Cooperative control for multi-agent systems in microgrid distributed generation

Abstract

With aging power distribution systems and new opportunities for renewable energy generation, the smart grid and microgrid are becoming increasingly important. Microgrid allows the addition of local loads and local distributed generation (DG) including wind power, solar, hydroelectric, fuel cells, and micro-turbines. Microgrid holds out the hope of scalable growth in power distribution systems by distributed coordination of local loads and local DG so as not to overload existing power grid generation and transmission capabilities. Sample microgrids are smart buildings, isolated rural systems, and offshore drilling systems. Microgrid takes power from the main power grid when needed, and is able to provide power back to the main power system when there is local generation excess. When connected to the main distribution grid, microgrid receives a frequency reference from grid synchronous generators. Standard operating procedures call for disconnecting microgrid from the main power grid when disturbances occur. On disconnection, or in islanded mode, the absence of rotating synchronous generation leads to a loss of frequency references.
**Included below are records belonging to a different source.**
(* ===== verification/Submission.v ===== *)
(** * Submissions: what the user asked for

    Models [src/src/agent/submission/types.rs] and
    [src/src/agent/submission/parser.rs]: the kinds of submissions, their
    results, and the chain of parsers that turns a message into one.  The
    serde parser of a structured submission and the text form of UUIDs are
    parameters. *)

From S2P Require Import Prelude Text Externals.

Inductive Submission :=
| UserInput (content : string)
| ExecApproval (request_id : Uuid) (approved always : bool)
| ApprovalResponse (approved always : bool)
| SInterrupt
| SCompact
| SUndo
| SRedo
| SResume (checkpoint_id : Uuid)
| SClear
| SwitchThread (thread_id : Uuid)
| NewThread
| SHeartbeat
| SSummarize
| SSuggest
| JobStatus (job_id : option string)
| JobCancel (job_id : string)
| SQuit
| SystemCommand (command : string) (args : list string).
#[export] Instance submission_eq_dec : EqDecision Submission.
Proof. solve_decision. Defined.

Definition is_control (s : Submission) : bool :=
  match s with
  | SInterrupt | SCompact | SUndo | SRedo | SClear | NewThread | SHeartbeat | SSummarize
  | SSuggest | JobStatus _ | JobCancel _ | SystemCommand _ _ => true
  | _ => false
  end.

Inductive SubmissionResult {J : SerdeJson} :=
| SubResponse (content : string)
| NeedApproval (request_id : Uuid) (tool_name description : string) (parameters : json)
| SubOk (message : option string)
| SubError (message : string)
| SubInterrupted.

Definition ok_with_message {J : SerdeJson} (m : string) : SubmissionResult := SubOk (Some m).

(** ** The parsers *)

(** A [match] on string literals, as the list of its arms. *)
Fixpoint arm {A} (key : string) (arms : list (string * A)) : option A :=
  match arms with
  | [] => None
  | (text, a) :: arms => if bool_decide (key = text) then Some a else arm key arms
  end.

Definition is_quit_command (lower : string) : bool :=
  bool_decide (lower ∈ ["/quit"; "/exit"; "/shutdown"]).

Definition parse_control_command (lower : string) : option Submission :=
  match arm lower [
    ("/undo", SUndo); ("/redo", SRedo); ("/interrupt", SInterrupt); ("/stop", SInterrupt);
    ("/compact", SCompact); ("/clear", SClear); ("/heartbeat", SHeartbeat);
    ("/summarize", SSummarize); ("/summary", SSummarize); ("/suggest", SSuggest);
    ("/thread new", NewThread); ("/new", NewThread)] with
  | Some s => Some s
  | None => if is_quit_command lower then Some SQuit else None
  end.

Definition command_args (trimmed : string) : list string := drop 1 (split_whitespace trimmed).

Definition parse_system_command (trimmed lower : string) : option Submission :=
  match arm lower [
    ("/help", "help"); ("/?", "help"); ("/version", "version"); ("/tools", "tools");
    ("/skills", "skills"); ("/ping", "ping"); ("/debug", "debug"); ("/restart", "restart")] with
  | Some command => Some (SystemCommand command [])
  | None =>
      if starts_with lower "/skills " then Some (SystemCommand "skills" (command_args trimmed))
      else if starts_with lower "/model" then Some (SystemCommand "model" (command_args trimmed))
      else None
  end.

(** [find_map]: the first prefix that fits. *)
Fixpoint after_prefix (s : string) (prefixes : list string) : option string :=
  match prefixes with
  | [] => None
  | p :: prefixes => match strip_prefix s p with
                     | Some rest => Some rest
                     | None => after_prefix s prefixes
                     end
  end.

Definition job_id_after (lower : string) (prefixes : list string) : option string :=
  rest ← after_prefix lower prefixes;
  let id := trim rest in
  if bool_decide (id = "") then None else Some id.

Definition parse_job_command (lower : string) : option Submission :=
  if bool_decide (lower ∈ ["/status"; "/progress"; "/list"]) then Some (JobStatus None)
  else match job_id_after lower ["/status "; "/progress "] with
       | Some id => Some (JobStatus (Some id))
       | None => match job_id_after lower ["/cancel "] with
                 | Some id => Some (JobCancel id)
                 | None => None
                 end
       end.

Definition YES_WORDS : list string := ["yes"; "y"; "approve"; "ok"; "/approve"; "/yes"; "/y"].
Definition ALWAYS_WORDS : list string :=
  ["always"; "a"; "yes always"; "approve always"; "/always"; "/a"].
Definition NO_WORDS : list string :=
  ["no"; "n"; "deny"; "reject"; "cancel"; "/deny"; "/no"; "/n"].

Definition parse_approval_response (lower : string) : option Submission :=
  if bool_decide (lower ∈ YES_WORDS) then Some (ApprovalResponse true false)
  else if bool_decide (lower ∈ ALWAYS_WORDS) then Some (ApprovalResponse true true)
  else if bool_decide (lower ∈ NO_WORDS) then Some (ApprovalResponse false false)
  else None.

Section Parser.
Context {T : UuidText} {U : UnicodeCase}.
(** [serde_json::from_str::<Submission>(s).ok()] *)
Context (submission_from_json : string → option Submission).

Definition parse_thread_command (lower : string) : option Submission :=
  let switch :=
    rest ← strip_prefix lower "/thread ";
    let rest := trim rest in
    if bool_decide (rest = "new") then None else SwitchThread <$> uuid_parse_str rest in
  match switch with
  | Some s => Some s
  | None => rest ← strip_prefix lower "/resume "; SResume <$> uuid_parse_str (trim rest)
  end.

Definition parse_exec_approval (trimmed : string) : option Submission :=
  if negb (starts_with trimmed "{") then None
  else match submission_from_json trimmed with
       | Some (ExecApproval r a al) => Some (ExecApproval r a al)
       | _ => None
       end.

Definition or_else {A} (o : option A) (next : option A) : option A :=
  match o with Some x => Some x | None => next end.

Definition parse (content : string) : Submission :=
  let trimmed := trim content in
  let lower := to_lowercase trimmed in
  default (UserInput content)
    (or_else (parse_control_command lower)
      (or_else (parse_system_command trimmed lower)
        (or_else (parse_job_command lower)
          (or_else (parse_thread_command lower)
            (or_else (parse_exec_approval trimmed) (parse_approval_response lower)))))).
End Parser.

(** ** Which parser produces what *)

Lemma arm_Some {A} key (arms : list (string * A)) a : arm key arms = Some a → (key, a) ∈ arms.
Proof.
  induction arms as [|[t b] arms IH]; simpl; [done|]. case_bool_decide; [|set_solver].
  intros [= ->]. subst. left.
Qed.

Lemma parse_control_kinds lower s :
  parse_control_command lower = Some s → is_control s = true ∨ (s = SQuit ∧ is_quit_command lower = true).
Proof.
  unfold parse_control_command. destruct (arm lower _) as [s'|] eqn:E.
  - intros [= <-]. left. apply arm_Some in E. repeat (apply elem_of_cons in E as [[= -> ->]|E]; [done|]).
    by apply elem_of_nil in E.
  - destruct (is_quit_command lower); [|done]. intros [= <-]. by right.
Qed.

Lemma parse_system_kinds trimmed lower s :
  parse_system_command trimmed lower = Some s → ∃ command args, s = SystemCommand command args.
Proof. unfold parse_system_command. repeat case_match; naive_solver. Qed.

Lemma parse_job_kinds lower s :
  parse_job_command lower = Some s → (∃ id, s = JobStatus id) ∨ ∃ id, s = JobCancel id.
Proof. unfold parse_job_command. repeat case_match; naive_solver. Qed.

Lemma parse_thread_kinds {T : UuidText} lower s :
  parse_thread_command lower = Some s → (∃ id, s = SwitchThread id) ∨ ∃ id, s = SResume id.
Proof.
  unfold parse_thread_command. cbv zeta. case_match eqn:E.
  - intros [= <-]. apply bind_Some in E as (rest & _ & E). case_bool_decide; [done|].
    apply fmap_Some in E as (id & _ & ->). eauto.
  - intros (rest & _ & (id & _ & ->)%fmap_Some)%bind_Some. eauto.
Qed.

Lemma parse_exec_kinds from_json trimmed s :
  parse_exec_approval from_json trimmed = Some s →
  starts_with trimmed "{" = true ∧ from_json trimmed = Some s ∧ ∃ r a al, s = ExecApproval r a al.
Proof.
  unfold parse_exec_approval. destruct (starts_with trimmed "{"); [|done]. simpl.
  repeat case_match; naive_solver.
Qed.

(** The word that stands for an approval. *)
Definition approval_words (approved always : bool) : list string :=
  match approved, always with
  | true, false => YES_WORDS
  | true, true => ALWAYS_WORDS
  | false, false => NO_WORDS
  | false, true => []
  end.

Lemma parse_approval_kinds lower s :
  parse_approval_response lower = Some s →
  ∃ a al, s = ApprovalResponse a al ∧ lower ∈ approval_words a al.
Proof. unfold parse_approval_response. repeat case_bool_decide; naive_solver. Qed.

(** ** Texts of commands *)

Lemma map_chars_id f s : all_chars (λ c, bool_decide (f c = c)) s = true → map_chars f s = s.
Proof.
  induction s as [|c s IH]; simpl; [done|].
  intros [Hc%bool_decide_eq_true Hs]%andb_true_iff. by rewrite Hc, IH.
Qed.

Lemma all_chars_impl (p q : Ascii.ascii → bool) s :
  (∀ c, p c = true → q c = true) → all_chars p s = true → all_chars q s = true.
Proof.
  intros H. induction s as [|c s IH]; simpl; [done|]. intros [? ?]%andb_true_iff. by rewrite H, IH.
Qed.

Lemma all_chars_app p s t : all_chars p (s +:+ t) = all_chars p s && all_chars p t.
Proof. induction s; simpl; [done|]. rewrite IHs. by rewrite andb_assoc. Qed.

(** ASCII without upper-case letters *)
Definition lower_char (c : Ascii.ascii) : bool := is_ascii c && bool_decide (ascii_lower c = c).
After islanding, it is necessary to return Microgrid DG frequencies to synchronization, provide voltage support, and ensure power quality. In this talk we develop a new method of synchronization for cooperative systems linked by a communication graph topology that is based on a novel distributed feedback linearization technique. This cooperative feedback linearization approach allows for different dynamics of agents such as occur in the DGs of a microgrid. It is shown the new cooperative protocol design method allows for frequency synchronization, voltage synchronization, and distributed power balancing in a microgrid after a grid disconnection islanding event. The distributed nature of the cooperative feedback linearization method is shown to lead to sparse communication topologies that are more suited to microgrid control, more reliable, and more economical than standard centralized secondary power control methods.